In the eighties, research consultancies came under the all-encompassing structural adjustment programme of the World Bank group. Prior to that, economists had worked with interest in various aspects of structural change on their own accord. After the eighties many of them themselves became a part of the existing structure, as this was a perfect way to make money and a savvy career move. All sorts of poverty alleviation programmes took shape.

The bottom line of so-called neo-liberalism was that all problems would be solved by means of the market or companies and NGOs, relieving the state of all liability. Many countries have been thus pitched into oscillating between the poverty created by this initiative on one hand, and the poverty alleviation programmes on the other. Bangladesh is one of these countries, despite being a worldwide brand for microcredit and NGOs. At the same time, the rapid rise of the ultra wealthy is another phenomenon in Bangladesh, for which disparity is spiraling at the cost of uncertainty and deprivation of the majority.

Amidst all this fuss and fanfare over poverty, one simple fact is never mentioned, and that is there has never been so much research on poverty and such festive poverty alleviation programmes in countries with socialist or capitalist or welfare systems in place, where poverty had actually been alleviated or eradicated. Those countries have been freed from extreme poverty by means of structural transformation of the social economy. They have no self-made poverty line, pulling people up and below it as they please in a humiliating and illogical manner. It is important to place people at a position of dignity. People’s income is not important alone. There is need for dignified work and life security, civil rights, education, healthcare, access to shelter and rights over the state. All this is important.

When people loot billions of taka from the banks, siphon this out of the country, this results in inflation, pressure on the foreign currency reserves, a hike in the price of essentials, creating a fresh wave of poverty

An archbishop in Latin America delving into liberation theology, once said, “When I give food to the poor, they call me a saint. When I ask why the poor have no food, they call me a communist!” Actually if poverty, deprivation, inequality and oppression us to be removed, the cause must be known. And to find this reason, what is more important than measuring the poor people’s arms and legs, homes and homesteads, incomes and earnings, is to investigate the sources and fallout of the rapid growth in the wealth of certain persons. This research will reveal the cause behind the poverty of the majority, their deprivation, the political system bereft of rights, the increase in crime and terror, the destruction of rivers, forests, nature and the environment, everything.

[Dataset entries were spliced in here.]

(* ===== verification/TaskInfoProps.v ===== *)
(** * What the reports on tasks say: the theorems *)
From S2P Require Import Prelude KList KListSpec KListProps Tasks TasksView TasksInv TasksTick TasksSwitch TasksBlock TasksResume.
From S2P Require Import TasksDelay TasksOps TasksCreate TasksMachine TasksCheck Prog Queue SchedLock Heap4 QueueMgmt.
From S2P Require Import TaskLife Port PortSwitch PortKernel PortTasks PortProps TaskInfo TaskInfoOps.

(** ** The tasks in lists *)
Definition owners (v : lview) (l : lid) : list Z := itask <$> vitems v l.
Definition owners_of (v : lview) (ls : list lid) : list Z := ls ≫= owners v.
(** The ready lists below priority [n], best first. *)
Fixpoint ready_below (n : nat) : list lid :=
  match n with O => [] | S n => ReadyL (Z.of_nat n) :: ready_below n end.
Definition all_ready : list lid := ready_below (Z.to_nat configMAX_PRIORITIES).
(** The lists in the order of the report, and of the search for a name. *)
Definition report_lists (k : kernel) : list lid :=
  all_ready ++ [pxDelayedTaskList k; pxOverflowDelayedTaskList k; TerminationL; SuspendedL].
Definition search_lists (k : kernel) : list lid :=
  all_ready ++ [pxDelayedTaskList k; pxOverflowDelayedTaskList k; SuspendedL; TerminationL].

Lemma owners_of_app v ls ls' : owners_of v (ls ++ ls') = owners_of v ls ++ owners_of v ls'.
Proof. apply bind_app. Qed.
Lemma elem_of_ready_below n l : l ∈ ready_below n ↔ ∃ p, l = ReadyL p ∧ 0 ≤ p < Z.of_nat n.
Proof.
  induction n as [|n IH]; simpl.
  - split; [by intros ?%not_elem_of_nil|]. intros (p & _ & ?). lia.
  - rewrite elem_of_cons, IH. split.
    + intros [->|(p & -> & ?)]; eexists; (split; [done|lia]).
    + intros (p & -> & ?). destruct (decide (p = Z.of_nat n)) as [->|]; [by left|]. right. exists p. split; [done|lia].
Qed.

Section kernel.
Context (k : kernel) (v : lview) (Hinv : kinv k v).

Lemma delayed_cases : (pxDelayedTaskList k = DelayedL1 ∧ pxOverflowDelayedTaskList k = DelayedL2) ∨
  (pxDelayedTaskList k = DelayedL2 ∧ pxOverflowDelayedTaskList k = DelayedL1).
Proof. apply (id_which _ _ _ _ _ _ (ki_delay _ _ _ Hinv)). Qed.
(** Every list a task can be in is reported. *)
Lemma elem_of_report_lists l : l ∈ report_lists k ↔ state_list l = true ∧ is_Some (rings v !! l).
Proof.
  unfold report_lists, all_ready. rewrite elem_of_app, elem_of_ready_below. change (Z.of_nat (Z.to_nat configMAX_PRIORITIES)) with configMAX_PRIORITIES.
  pose proof (ki_lists _ _ _ Hinv) as Hl. split.
  - intros [(p & -> & Hp)|Hin].
    + split; [done|]. by apply (il_ready _ Hl).
    + assert (l ∈ [DelayedL1; DelayedL2; PendingReadyL; TerminationL; SuspendedL]) as Hf
        by (destruct delayed_cases as [[HD HO]|[HD HO]]; rewrite HD, HO in Hin; set_solver).
      split; [|by apply (il_fixed _ Hl)].
      destruct delayed_cases as [[HD HO]|[HD HO]]; rewrite HD, HO in Hin; repeat (apply elem_of_cons in Hin as [->|Hin]; [done|]); by apply not_elem_of_nil in Hin.
  - intros [Hs Hr]. destruct l; try done.
    + left. eexists. split; [done|]. by apply (il_ready _ Hl).
    + right. destruct delayed_cases as [[-> ->]|[-> ->]]; set_solver.
    + right. destruct delayed_cases as [[-> ->]|[-> ->]]; set_solver.
    + right. set_solver.
    + right. set_solver.
Qed.
Lemma owner_in_list t l : state_list l = true → t ∈ owners v l ↔ in_list v (StateItem t) l.
Proof.
  intros Hs. unfold owners. rewrite list_elem_of_fmap. split.
  - intros (i & -> & Hi%in_list_vitems). pose proof (il_kind _ (ki_lists _ _ _ Hinv) _ _ Hi) as Hkd. rewrite Hs in Hkd. by destruct i.
  - intros Hi. exists (StateItem t). split; [done|]. by apply in_list_vitems.
Qed.
Lemma elem_of_owners_of t ls : (∀ l, l ∈ ls → l ∈ report_lists k) → (∀ l, l ∈ report_lists k → l ∈ ls) →
  t ∈ owners_of v ls ↔ is_Some (k_tcbs k !! t).
Proof.
  intros H1 H2. unfold owners_of. rewrite list_elem_of_bind. split.
  - intros (l & Ht & Hl%H1%elem_of_report_lists). apply owner_in_list in Ht; [|by apply Hl].
    by apply (in_list_tcb (ki_rep _ _ _ Hinv)) in Ht.
  - intros [x Hx]. destruct (ki_state _ _ _ Hinv t) as [l Hin]; [by rewrite Hx|]. exists l.
    pose proof (il_kind _ (ki_lists _ _ _ Hinv) _ _ Hin) as Hs. simpl in Hs. symmetry in Hs. split; [by apply owner_in_list|].
    apply H2, elem_of_report_lists. split; [done|]. by eapply in_list_list.
Qed.
Lemma NoDup_ready_below n : NoDup (ready_below n).
Proof.
  induction n as [|n IH]; simpl; constructor; [|done]. rewrite elem_of_ready_below. intros (p & [= <-] & ?). lia.
Qed.
Lemma NoDup_report_lists : NoDup (report_lists k).
Proof.
  unfold report_lists. apply NoDup_app. split_and!; [apply NoDup_ready_below| |].
  - intros l (p & -> & _)%elem_of_ready_below. destruct delayed_cases as [[-> ->]|[-> ->]]; set_solver.
  - destruct delayed_cases as [[-> ->]|[-> ->]]; repeat constructor; set_solver.
Qed.
(** Each task once. *)
Lemma owners_report : owners_of v (report_lists k) ≡ₚ elements (dom (k_tcbs k)).
Proof.
  apply NoDup_Permutation; [|apply NoDup_elements|].
  - apply NoDup_bind; [| |apply NoDup_report_lists].
    + intros l1 l2 t [Hs1 _]%elem_of_report_lists [Hs2 _]%elem_of_report_lists Ht1 Ht2.
      apply owner_in_list in Ht1, Ht2; [|done..]. by apply (in_list_unique (ki_rep _ _ _ Hinv) (StateItem t)).
    + intros l [Hs [r Hr]]%elem_of_report_lists. unfold owners. apply NoDup_fmap_2_strong.
      * intros i j Hi%in_list_vitems Hj%in_list_vitems Heq.
        pose proof (il_kind _ (ki_lists _ _ _ Hinv) _ _ Hi). pose proof (il_kind _ (ki_lists _ _ _ Hinv) _ _ Hj).
        destruct i, j; simpl in *; congruence.
      * unfold vitems. rewrite Hr. by apply (krep_nodup (ki_rep _ _ _ Hinv) l).
  - intros t. rewrite elem_of_elements, elem_of_dom. by apply elem_of_owners_of.
Qed.
Lemma owners_report_length : length (owners_of v (report_lists k)) = size (k_tcbs k).
Proof. rewrite owners_report. by rewrite <- size_dom. Qed.
Lemma report_list_state l : l ∈ report_lists k → is_Some (rings v !! l).
Proof. intros Hl%elem_of_report_lists. apply Hl. Qed.
End kernel.

(** ** The report on all tasks *)
Lemma list_state_ready k v p : kinv k v → list_state k (ReadyL p) = eReady.
Proof. intros Hinv. unfold list_state. destruct (delayed_cases k v Hinv) as [[-> ->]|[-> ->]]; by rewrite !decide_False by naive_solver. Qed.
Lemma list_state_blocked k l : l = pxDelayedTaskList k ∨ l = pxOverflowDelayedTaskList k → list_state k l = eBlocked.
Proof. intros Hl. unfold list_state. by rewrite decide_True. Qed.
Lemma list_state_other k v l st : kinv k v → (l = SuspendedL ∧ st = eSuspended) ∨ (l = TerminationL ∧ st = eDeleted) → list_state k l = st.
Proof.
  intros Hinv Hl. unfold list_state. destruct (delayed_cases k v Hinv) as [[-> ->]|[-> ->]];
    destruct Hl as [[-> ->]|[-> ->]]; repeat case_decide; naive_solver.
Qed.

Section report.
Context `{Link} (s : tsys) (v : lview) (marks : Z → Z) (uxArraySize : Z).
Context (Hinv : kinv (kern s) v) (Hs0 : 0 < uxSchedulerSuspended (kern s)) (Hs1 : uxSchedulerSuspended (kern s) + 1 < MAX32).
Context (Hmarks : ∀ t x, k_tcbs (kern s) !! t = Some x → untouched (board s) (pxStack x) (marks t)).

Definition row_for (t : Z) : TaskStatus_t :=
  row s t (default (zeroTCB 0 0) (k_tcbs (kern s) !! t)) (marks t).

Lemma wp_prvListTasks rows l Q :
  l ∈ report_lists (kern s) → Z.of_nat (length rows) + Z.of_nat (length (owners v l)) ≤ uxArraySize →
  Q (rows ++ (row_for <$> owners v l)) s →
  wp (prvListTasksWithinSingleList uxArraySize rows l (list_state (kern s) l)) Q s.
Proof.
  intros Hl Hlen HQ. destruct (proj1 (elem_of_report_lists _ _ Hinv l) Hl) as [Hst Hr].
  unfold prvListTasksWithinSingleList.
  apply (wp_for_each_entry s v l (ki_rep _ _ _ Hinv) Hr (λ ts b, b = rows ++ (row_for <$> ts)) (λ b, b = rows ++ (row_for <$> owners v l))).
  - simpl. by rewrite app_nil_r.
  - intros ts t us b Hts ->. change (owners v l = ts ++ t :: us) in Hts.
    assert (in_list v (StateItem t) l) as Hin by (apply (owner_in_list _ _ Hinv); [done|]; rewrite Hts; set_solver).
    destruct (in_list_tcb (ki_rep _ _ _ Hinv) _ _ Hin) as [x Hx]. simpl in Hx.
    apply wp_bind. eapply wp_mono; [by apply (wp_vTaskGetInfo s v t x l (marks t)); auto|].
    intros r s' [-> ->]. rewrite (proj2 (Z.ltb_lt _ _)).
    2:{ rewrite length_app, length_fmap. rewrite Hts, length_app in Hlen. simpl in Hlen. lia. }
    apply wp_ret. split; [done|]. rewrite fmap_app, <- app_assoc. f_equal. simpl. do 2 f_equal.
    unfold row_for. by rewrite Hx.
  - done.
  - by intros b ->.
Qed.

Lemma owners_app_length ls l ls' :
  length (owners_of v (ls ++ l :: ls')) = (length (owners_of v ls) + (length (owners v l) + length (owners_of v ls')))%nat.
Proof. rewrite owners_of_app, length_app. unfold owners_of. simpl. by rewrite length_app. Qed.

When people like Benazir, the heads of several of the government’s forces or influential persons close to the government, amass billions of taka in wealth, and grab thousands of acres of land and forests, these things don’t happen automatically. It is difficult to account for the innumerable persons who have lost everything in this process, who have been oppressed, evicted and left bereft of everything. When people loot billions of taka from the banks, siphon this out of the country, this results in inflation, pressure on the foreign currency reserves, a hike in the price of essentials, creating a fresh wave of poverty. A few people including a former minister and his family have made billions of taka by manipulating manpower export to Malaysia and other countries, leaving thousands of people penniless on the streets.

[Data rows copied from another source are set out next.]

(* ===== verification/StartBoard.v ===== *)
(** * From [main] to the first task

    The lists and the queue made before the scheduler starts, while every task is
    ready and none waits; tasks created one after the other, each with the memory
    it is given, so that every stack holds the context its task will start with and
    the running task is the last one of those with the highest priority; and the
    kernel's own tasks, up to the port's start. *)
From S2P Require Import Prelude KList KListSpec KListProps Tasks TasksView TasksInv TasksTick TasksOps TasksCreate Queue.
From S2P Require Import QueueData SchedLock Heap4 QueueMgmt TaskLife Timers Port PortSwitch PortKernel PortMachine PortTasks.
From S2P Require Import PortStart TaskInfo TaskStart.

(** ** Lists *)
Lemma same_items_eq (s s' : store) : ls_items s' = ls_items s → same_items s s'.
Proof.
  intros Hi. split; intros; with_strategy transparent [valueOf ownerOf] (unfold valueOf, ownerOf); by rewrite Hi.
Qed.

(** A list that tasks wait in is initialised. *)
Lemma wp_init_event_list k v l (Q : unit → kernel → Prop) :
  not_started k v → task_list l = false → state_list l = false →
  (∀ s v', not_started (k <| k_lists := s |>) v' → Q tt (k <| k_lists := s |>)) →
  wp (kl (vListInitialise l)) Q k.
Proof.
  intros [Hinv Hr Hev Hb Hrun Hs Htk Hd Hn] Htl Hsl HQ.
  assert (∀ i, ¬ in_list v i l) as Hno.
  { intros i Hin. pose proof (il_kind _ (ki_lists _ _ _ Hinv) _ _ Hin) as Hk. rewrite (Hev _ _ Hin), Hsl in Hk. done. }
  assert (vitems v l = []) as Hnil.
  { destruct (vitems v l) as [|i xs] eqn:Hx; [done|]. destruct (Hno i). apply in_list_vitems. rewrite Hx. by left. }
  apply wp_kl. eapply wp_mono.
  { apply (wp_vListInitialise _ (rings v) l); [apply Hinv|]. intros r Hl. unfold vitems in Hnil. by rewrite Hl in Hnil. }
  intros [] s [Hrep Hi]. set (v' := v <| rings := <[l := empty_ring]> (rings v) |>).
  assert (∀ l', vitems v' l' = vitems v l') as Hv.
  { intros l'. unfold vitems in *. simpl. destruct (decide (l = l')) as [<-|].
    - by rewrite lookup_insert_eq, Hnil.
    - by rewrite lookup_insert_ne. }
  assert (∀ i l', in_list v' i l' ↔ in_list v i l') as Hin by (intros; by rewrite !in_list_vitems, Hv).
  apply (HQ s v'). destruct Hinv as [Hk [Hl1 Hl2 Hl3] [Hr1 Hr2 Hr3] Hp Hst [Hd1 Hd2 Hd3 Hd4 Hd5 Hd6 Hd7] [Hs1 Hs2 Hs3] Hc Hct].
  split; try done.
  - split; try done.
    + by apply (krep_same (k_lists k)), same_items_eq.
    + split.
      * intros p. simpl. rewrite lookup_insert_ne; [apply Hl1|]. intros ->. done.
      * intros l' Hl'. apply lookup_insert_is_Some'. right. by apply Hl2.
      * intros i l' Hil%Hin. by apply Hl3.
    + split; [|done|].
      * intros t p x Hil%Hin. by apply Hr1.
      * intros p. rewrite Hv. apply Hr3.
    + intros t Ht. destruct (Hst t Ht) as [l' Hil]. exists l'. by apply Hin.
    + split; try done; [by rewrite Hv|by rewrite Hv|by intros i Hil%Hin; apply Hd6|by intros i Hil%Hin; apply Hd7].
    + split; [done|done|]. by rewrite Hv.
  - intros t x Hx. by apply Hin, Hr.
  - intros i l' Hil%Hin. by eapply Hev.
  - intros t p c x Hil%Hin. exact (Hb t p c x Hil).
  - intros i Hil%Hin. by apply (Hd i).
Qed.

(** ** The timers' queue *)
Section queue.
Context `{HeapLayout} `{TimerLayout}.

Is there any account of how many families have been flung into long-term poverty due of people dying in accidents simply because of corruption in issuing fitness certificates and licences for buses, making the terminals into hubs of extortion?

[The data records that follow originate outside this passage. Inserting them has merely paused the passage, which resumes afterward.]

(* ===== verification/SysArch.v ===== *)
(** * The system layer of lwIP (src/FreeRTOS/Demo/CORTEX_MPS2_QEMU_IAR_GCC/sys_arch.c)

    Semaphores, mutexes, mailboxes and threads of lwIP over the kernel's queues
    and tasks.  A [sys_sem_t], [sys_mutex_t] or [sys_mbox_t] is a handle; a pointer
    to one is given by what it points at, [None] for [NULL], and a function that
    writes it answers the new contents.  The two ends of a critical section are
    those of the port. *)
From S2P Require Import Prelude KList Tasks Prog Queue SchedLock Heap4 QueueMgmt TaskLife PosixShim Port.

(** lwIP's [err.h] and [sys.h] *)
Definition ERR_OK : Z := 0.
Definition ERR_MEM : Z := -1.
Definition SYS_ARCH_TIMEOUT : Z := 4294967295.
Definition SYS_MBOX_EMPTY : Z := SYS_ARCH_TIMEOUT.
Definition portTICK_PERIOD_MS : Z := 1000 / configTICK_RATE_HZ.
Definition sizeof_void_ptr : Z := 4.

Section sys_arch.
Context `{HeapLayout}.

Definition sys_init : QHM unit := retM tt.

(** The handle a pointer that is not checked points at. *)
Definition pointed (p : option Z) : QHP Z := Atomic (derefM p).
(** What the functions that create an object do with its handle. *)
Definition name_object (handle : Z) (name : string) : QHM Z :=
  (when negb (handle =? 0) then on_sched (vQueueAddToRegistry handle (Some name))) ;>
  retM (if negb (handle =? 0) then ERR_OK else ERR_MEM).
(** And those that free one: the new contents of the variable. *)
Definition free_object (object : option Z) : QHM (option Z) :=
  match object with
  | Some handle => if negb (handle =? 0) then vSemaphoreDelete handle ;> retM (Some 0) else retM object
  | None => retM None
  end.

(** ** Semaphores *)

(** The code, and what [*sem] is. *)
Definition sys_sem_new (count : Z) : QHM (Z * Z) :=
  let* sem := xQueueCreateCountingSemaphore 65535 count in
  let* err := name_object sem "lwip_sem" in
  retM (err, sem).
Definition sys_sem_free (sem : option Z) : QHM (option Z) := free_object sem.
Definition sys_sem_signal (sem : option Z) : QHP unit :=
  match sem with
  | Some handle => if negb (handle =? 0) then (let! _ := onP (xSemaphoreGive handle) in Ret tt) else Ret tt
  | None => Ret tt
  end.
(** The ticks to wait for a time-out in milliseconds, 0 being for ever. *)
Definition timeout_in_ticks (timeout : Z) : Z :=
  if timeout =? 0 then portMAX_DELAY
  else let timeout_ticks := pdMS_TO_TICKS timeout in if timeout_ticks =? 0 then 1 else timeout_ticks.
(** [( xTaskGetTickCount() - start_tick ) * portTICK_PERIOD_MS] *)
Definition elapsed_ms (start_tick : Z) : QHP Z :=
  let! now := Atomic (on_kernel xTaskGetTickCount) in
  Ret (wrap32 (wrap32 (now - start_tick) * portTICK_PERIOD_MS)).
Definition sys_arch_sem_wait (sem : option Z) (timeout : Z) : QHP Z :=
  let! start_tick := Atomic (on_kernel xTaskGetTickCount) in
  let! handle := pointed sem in
  let! taken := onP (xSemaphoreTake handle (timeout_in_ticks timeout)) in
  if negb taken then Ret SYS_ARCH_TIMEOUT else elapsed_ms start_tick.

(** ** Mutexes *)
Definition sys_mutex_new : QHP (Z * Z) :=
  let! mutex := xQueueCreateMutex queueQUEUE_TYPE_MUTEX in
  let! err := Atomic (name_object mutex "lwip_mutex") in
  Ret (err, mutex).
Definition sys_mutex_free (mutex : option Z) : QHM (option Z) := free_object mutex.
Definition sys_mutex_lock (mutex : option Z) : QHP unit :=
  match mutex with
  | Some handle => if negb (handle =? 0) then (let! _ := onP (xSemaphoreTake handle portMAX_DELAY) in Ret tt) else Ret tt
  | None => Ret tt
  end.
Definition sys_mutex_unlock (mutex : option Z) : QHP unit :=
  match mutex with
  | Some handle => if negb (handle =? 0) then (let! _ := onP (xSemaphoreGive handle) in Ret tt) else Ret tt
  | None => Ret tt
  end.

(** ** Mailboxes: queues of pointers *)
Definition sys_mbox_new (size : Z) : QHM (Z * Z) :=
  let* mbox := xQueueGenericCreate (wrap32 size) sizeof_void_ptr queueQUEUE_TYPE_BASE in
  let* err := name_object mbox "lwip_mbox" in
  retM (err, mbox).
Definition sys_mbox_free (mbox : option Z) : QHM (option Z) :=
  match mbox with
  | Some handle => if negb (handle =? 0) then vQueueDelete handle ;> retM (Some 0) else retM mbox
  | None => retM None
  end.
Definition sys_mbox_post (mbox : option Z) (msg : Z) : QHP unit :=
  let! handle := pointed mbox in
  let! _ := onP (xQueueSendToBack handle (Some (ptr_bytes msg)) portMAX_DELAY) in
  Ret tt.
Definition sys_mbox_trypost (mbox : option Z) (msg : Z) : QHP Z :=
  let! handle := pointed mbox in
  let! sent := onP (xQueueSendToBack handle (Some (ptr_bytes msg)) 0) in
  Ret (if sent then ERR_OK else ERR_MEM).
(** The answer, and the message where there is one; a [NULL] [msg] drops it. *)
Definition sys_arch_mbox_fetch (mbox : option Z) (timeout : Z) : QHP (Z * option Z) :=
  let! start_tick := Atomic (on_kernel xTaskGetTickCount) in
  let! handle := pointed mbox in
  let! msg := onP (xQueueReceive handle true (timeout_in_ticks timeout)) in
  match msg with
  | None => Ret (SYS_ARCH_TIMEOUT, None)
  | Some bytes => let! ms := elapsed_ms start_tick in Ret (ms, Some (ptr_of_bytes bytes))
  end.
Definition sys_arch_mbox_tryfetch (mbox : option Z) : QHP (Z * option Z) :=
  let! handle := pointed mbox in
  let! msg := onP (xQueueReceive handle true 0) in
  Ret (match msg with Some bytes => (0, Some (ptr_of_bytes bytes)) | None => (SYS_MBOX_EMPTY, None) end).

(** ** Threads and time *)

(** The new task's handle, or [NULL]. *)
Definition sys_thread_new (stacksize prio : Z) : QHM Z :=
  let* result := xTaskCreate (wrap32 stacksize) (wrap32 prio) in
  retM (handle_of result).
Definition sys_now : QHM Z :=
  let* now := on_kernel xTaskGetTickCount in retM (wrap32 (now * portTICK_PERIOD_MS)).
End sys_arch.

(** ** Validity of handles *)
Definition handle_valid (object : option Z) : bool := match object with Some handle => negb (handle =? 0) | None => false end.
Definition handle_invalid (object : option Z) : option Z := match object with Some _ => Some 0 | None => None end.
Definition sys_sem_valid (sem : option Z) : bool := handle_valid sem.
Definition sys_sem_set_invalid (sem : option Z) : option Z := handle_invalid sem.
Definition sys_mutex_valid (mutex : option Z) : bool := handle_valid mutex.
Definition sys_mutex_set_invalid (mutex : option Z) : option Z := handle_invalid mutex.
Definition sys_mbox_valid (mbox : option Z) : bool := handle_valid mbox.
Definition sys_mbox_set_invalid (mbox : option Z) : option Z := handle_invalid mbox.

(** ** Critical sections *)
Definition sys_arch_protect `{Link} : C Z := vPortEnterCritical ;> retM 0.
Definition sys_arch_unprotect (pval : Z) : C unit := vPortExitCritical.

Bangladeshi businessmen at home and abroad are becoming wealthy, but their generation of wealth is pushing up the price of gas and electricity, is weakening the country’s financial sector, is decreasing people’s actual incomes. Ruling party leaders, so-called MPs, bureaucrats and businessmen are grabbing rivers, canals and land, destroying people’s homes and livelihood. How will poverty be eradicated when thousands and thousands of people are losing all to the people who manipulate the share market, take bank loans and become the top richest people of the country? How will people’s poverty be eliminated when they are being threatened, their land be snatched, their settlements being set on fire and razed to the ground make way for high rise buildings of the wealthy?

Extortion is on a steady rise in the streets, on the footpaths, in shops and businesses, everywhere, creating wealth for the powerful. But this is destroying the livelihoods of innumerable people, lessening their food intake, curtailing their life span. Medical treatment and education are now big businesses for some, resulting in creating new poverty for many. Without going into the reasons of poverty, what is the use of research that comprises mere sighs of sympathy?

There is no dearth of books about how the wealthy people of the world have made their wealth. These are glorified stories of their lives, sacrifices and hard work. These are nothing new. Kings and emperors have spent millions on their biographers. Anyway, Bangladesh almost tops the world list in the rapid rate of the growth of ultra rich. Their ill-gotten gains have created their permanent addresses in Dubai, Malaysia, Europe, North America and all over the world. Bangladesh is their colony.

Unless research is carried out on the accumulation of the wealth of the ultra wealthy, how can the actual state of Bangladesh development highway, the destruction of the ecology and environment, the permanence of poverty and the increase in inequality be understood? But it is hard to find any institutional, individual, academic research or study by any think-tanks on these illegitimate ultra wealthy persons. After all, there are no funds for such work, no focus on this, no institutional initiative. Unlike the poor, there is no way of getting hear their wealth. Quite to the contrary, many intellectuals thrive at their mercy!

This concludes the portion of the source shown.